By 11:19 PM PDT, Amazon was in the thick of recovery operations. “We continue to make progress in recovering affected instances and volumes. Approximately 50% of impacted instances and 33% of impacted volumes have been recovered.”

And as is fitting with the cloud’s close ties to social media, the news quickly spread the across Twitter. In response to users that took to Twitter to voice their dismay at being unable to ‘pin’ their online discoveries, Pinterest tweeted:

“Pinterest is currently unavailable due to server outages. Our goal is to be back up by 10:30PM PST. Thanks for your patience!”

Similarly, Netflix offered apologies to users unable to access its streaming library.

“We’re sorry for the outage and working to get your Friday streaming back to normal as quickly as possible. Thank you for bearing with us.”

Inconveniencing consumers is bad enough, but enterprises seeking to avoid potentially catastrophic damage to their business operations will have to do more than issue tweets, argued Vineet Jain, CEO of cloud storage specialist Egnyte. It’s time to consider hybrid clouds.

“Storms on the East Coast have shown us that disruptions in the cloud are inevitable, whether by the hand of Mother Nature or human mishaps,” stated Jain. “Enterprises have to respond with an infrastructure strategy that leverages the benefits of a cloud, and hedges that with a behind-the-firewall presence, giving them protection in a variety of circumstances,” he added.
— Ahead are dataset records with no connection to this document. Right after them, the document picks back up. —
(* ===== verification/Domain.v ===== *)
(** [src/domain]: commands, values and errors, and the metrics index of a
    command ([src/observability/metrics.rs], [CommandType]). *)

From S2P Require Import Prelude RustStd.

(** * Errors ([src/domain/errors.rs]) *)

Inductive EngineError : Type :=
| EngStorageError (msg : bytes)
| EngNotAnInteger (key : bytes)
| EngOutOfMemory.

Inductive DomainError : Type :=
| DomKeyNotFound (key : bytes)
| DomNotAnInteger (key : bytes)
| DomEngine (e : EngineError).

(** [impl Display for EngineError] *)
Definition engine_error_display (e : EngineError) : bytes :=
  match e with
  | EngStorageError msg => str "storage error: " ++ msg
  | EngNotAnInteger key => str "value is not an integer: " ++ key
  | EngOutOfMemory => str "out of memory: max keys limit reached"
  end.

(** [impl Display for DomainError] *)
Definition domain_error_display (e : DomainError) : bytes :=
  match e with
  | DomKeyNotFound key => str "key not found: " ++ key
  | DomNotAnInteger key => str "value is not an integer: " ++ key
  | DomEngine e => str "engine error: " ++ engine_error_display e
  end.

(** * Values ([src/domain/value.rs]) *)

Record ValueEntry : Type := mkValueEntry {
  data : bytes;
  expires_at : option Instant;
  created_at : option Instant
}.

(** [ValueEntry::is_expired_at] *)
Definition is_expired_at (e : ValueEntry) (now : Instant) : bool :=
  match expires_at e with
  | Some exp => exp <=? now
  | None => false
  end.

(** [ValueEntry::new_fast] *)
Definition new_fast (d : bytes) : ValueEntry :=
  {| data := d; expires_at := None; created_at := None |}.

(** * Command types ([src/observability/metrics.rs]) *)

Inductive CommandType : Type :=
| TPing | TGet | TSet | TDel | TIncr | TInfo | TDbSize
| TExists | TTtl | TExpire | TFlushDb | TKeys | TMget | TMset.

#[export] Instance CommandType_eq_dec : EqDecision CommandType.
Proof. solve_decision. Defined.

(** The discriminant, [cmd as usize]. *)
Definition command_type_index (t : CommandType) : nat :=
  match t with
  | TPing => 0 | TGet => 1 | TSet => 2 | TDel => 3 | TIncr => 4 | TInfo => 5
  | TDbSize => 6 | TExists => 7 | TTtl => 8 | TExpire => 9 | TFlushDb => 10
  | TKeys => 11 | TMget => 12 | TMset => 13
  end%nat.

(** * Owned commands ([src/domain/command.rs]) *)

Inductive Command : Type :=
| CPing
| CGet (key : bytes)
| CSet (key : bytes) (value : bytes) (ttl : option Duration)
| CDel (key : bytes)
| CIncr (key : bytes)
| CInfo
| CDbSize
| CExists (key : bytes)
| CTtl (key : bytes)
| CExpire (key : bytes) (seconds : Z)
| CFlushDb
| CKeys
| CMget (keys : list bytes)
| CMset (pairs : list (bytes * bytes)).

#[export] Instance Command_eq_dec : EqDecision Command.
Proof. solve_decision. Defined.

(** [Command::is_write] *)
Definition is_write (c : Command) : bool :=
  match c with
  | CSet _ _ _ | CDel _ | CIncr _ | CExpire _ _ | CFlushDb | CMset _ => true
  | _ => false
  end.

(** [Command::command_type] *)
Definition command_type (c : Command) : CommandType :=
  match c with
  | CPing => TPing
  | CGet _ => TGet
  | CSet _ _ _ => TSet
  | CDel _ => TDel
  | CIncr _ => TIncr
  | CInfo => TInfo
  | CDbSize => TDbSize
  | CExists _ => TExists
  | CTtl _ => TTtl
  | CExpire _ _ => TExpire
  | CFlushDb => TFlushDb
  | CKeys => TKeys
  | CMget _ => TMget
  | CMset _ => TMset
  end.

(** A length-prefixed key ([len as u16], little-endian) and value ([len as u32]). *)
Definition aof_key (key : bytes) : bytes := le_bytes 2 (u16 (Z.of_nat (length key))) ++ key.
Definition aof_value (v : bytes) : bytes := le_bytes 4 (u32 (Z.of_nat (length v))) ++ v.

(** [Command::to_aof_entry] *)
Definition to_aof_entry (c : Command) : option bytes :=
  match c with
  | CSet key value ttl =>
      let ttl_ms := match ttl with
                    | Some d => i64 (as_millis d)
                    | None => -1
                    end in
      Some ([Byte.x01] ++ aof_key key ++ aof_value value ++ le_bytes 8 ttl_ms)
  | CDel key => Some ([Byte.x02] ++ aof_key key)
  | CIncr key => Some ([Byte.x03] ++ aof_key key)
  | CExpire key seconds => Some ([Byte.x04] ++ aof_key key ++ le_bytes 8 seconds)
  | CFlushDb => Some [Byte.x05]
  | CMset pairs =>
      Some ([Byte.x06] ++ le_bytes 2 (u16 (Z.of_nat (length pairs))) ++
            mjoin ((λ '(k, v), aof_key k ++ aof_value v) <$> pairs))
  | _ => None
  end.

(** * Borrowed commands ([src/domain/parsed_command.rs]) *)

Inductive ParsedCommand : Type :=
| PPing
| PGet (key : bytes)
| PSet (key : bytes) (value : bytes) (ttl : option Duration)
| PDel (key : bytes)
| PIncr (key : bytes)
| PInfo
| PDbSize
| PExists (key : bytes)
| PTtl (key : bytes)
| PExpire (key : bytes) (seconds : Z)
| PFlushDb
| PKeys
| PMget (keys : list bytes)
| PMset (pairs : list (bytes * bytes)).

#[export] Instance ParsedCommand_eq_dec : EqDecision ParsedCommand.
Proof. solve_decision. Defined.

(** [ParsedCommand::is_write] *)
Definition parsed_is_write (c : ParsedCommand) : bool :=
  match c with
  | PSet _ _ _ | PDel _ | PIncr _ | PExpire _ _ | PFlushDb | PMset _ => true
  | _ => false
  end.

(** [ParsedCommand::command_type] *)
Definition parsed_command_type (c : ParsedCommand) : CommandType :=
  match c with
  | PPing => TPing
  | PGet _ => TGet
  | PSet _ _ _ => TSet
  | PDel _ => TDel
  | PIncr _ => TIncr
  | PInfo => TInfo
  | PDbSize => TDbSize
  | PExists _ => TExists
  | PTtl _ => TTtl
  | PExpire _ _ => TExpire
  | PFlushDb => TFlushDb
  | PKeys => TKeys
  | PMget _ => TMget
  | PMset _ => TMset
  end.

(** [bytes_to_string]: [String::from_utf8_unchecked] keeps the bytes. *)
Definition bytes_to_string (b : bytes) : bytes := b.

(** [ParsedCommand::to_owned] *)
Definition to_owned (c : ParsedCommand) : Command :=
  match c with
  | PPing => CPing
  | PGet key => CGet (bytes_to_string key)
  | PSet key value ttl => CSet (bytes_to_string key) value ttl
  | PDel key => CDel (bytes_to_string key)
  | PIncr key => CIncr (bytes_to_string key)
  | PInfo => CInfo
  | PDbSize => CDbSize
  | PExists key => CExists (bytes_to_string key)
  | PTtl key => CTtl (bytes_to_string key)
  | PExpire key seconds => CExpire (bytes_to_string key) seconds
  | PFlushDb => CFlushDb
  | PKeys => CKeys
  | PMget keys => CMget (bytes_to_string <$> keys)
  | PMset pairs => CMset ((λ '(k, v), (bytes_to_string k, v)) <$> pairs)
  end.

(** [ParsedCommand::to_aof_entry] *)
Definition parsed_to_aof_entry (c : ParsedCommand) : option bytes :=
  to_aof_entry (to_owned c).

(** * Facts *)

Lemma to_owned_is_write c : is_write (to_owned c) = parsed_is_write c.
Proof. by destruct c. Qed.

Lemma to_owned_command_type c : command_type (to_owned c) = parsed_command_type c.
Proof. by destruct c. Qed.

Lemma length_aof_key k : length (aof_key k) = (2 + length k)%nat.
Proof. unfold aof_key. by rewrite length_app, length_le_bytes. Qed.

Lemma length_aof_value v : length (aof_value v) = (4 + length v)%nat.
Proof. unfold aof_value. by rewrite length_app, length_le_bytes. Qed.

(** Exactly the writes are logged. *)
Lemma to_aof_entry_is_write c : is_Some (to_aof_entry c) ↔ is_write c = true.
Proof. destruct c; simpl; split; intros H; try done; try (by destruct H); eauto. Qed.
Expect businesses to start adopting a mix of on-premise solutions and web-based services as they execute their cloud computing strategies. “Events like these confirm what all the analysts and many companies have been saying, the hybrid cloud approach represents the next generation of the cloud,” concluded Jain.

Amazon’s outage followed a day after another high profile cloud services provider experienced problems. On Thursday, several Salesforce customers in North America and Europe could not access the CRM platform due to “a rare dual-failure in our storage tier and in the active standby of our storage tier,” according to the company.